Compute how many lines in the listing below hold the string "Definition", then state only the result.

── The data

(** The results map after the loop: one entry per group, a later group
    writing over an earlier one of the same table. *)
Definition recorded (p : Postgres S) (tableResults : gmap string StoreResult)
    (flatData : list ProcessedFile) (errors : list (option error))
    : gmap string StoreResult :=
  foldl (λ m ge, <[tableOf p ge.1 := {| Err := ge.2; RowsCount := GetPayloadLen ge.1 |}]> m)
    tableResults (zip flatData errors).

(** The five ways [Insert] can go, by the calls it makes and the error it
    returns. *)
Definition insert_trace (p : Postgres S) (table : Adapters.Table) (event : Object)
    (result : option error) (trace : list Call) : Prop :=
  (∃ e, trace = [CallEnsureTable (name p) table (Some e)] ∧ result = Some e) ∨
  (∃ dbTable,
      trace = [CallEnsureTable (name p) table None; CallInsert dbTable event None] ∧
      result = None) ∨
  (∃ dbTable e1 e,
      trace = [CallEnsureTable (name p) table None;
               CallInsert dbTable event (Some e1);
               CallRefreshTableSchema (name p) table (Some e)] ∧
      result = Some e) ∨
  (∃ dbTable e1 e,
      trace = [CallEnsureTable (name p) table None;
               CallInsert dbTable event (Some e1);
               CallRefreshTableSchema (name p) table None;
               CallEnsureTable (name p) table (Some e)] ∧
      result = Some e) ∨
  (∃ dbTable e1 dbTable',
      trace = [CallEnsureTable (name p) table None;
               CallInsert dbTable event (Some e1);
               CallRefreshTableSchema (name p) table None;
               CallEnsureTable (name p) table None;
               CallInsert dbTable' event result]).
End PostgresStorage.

────

- **Output below**:
2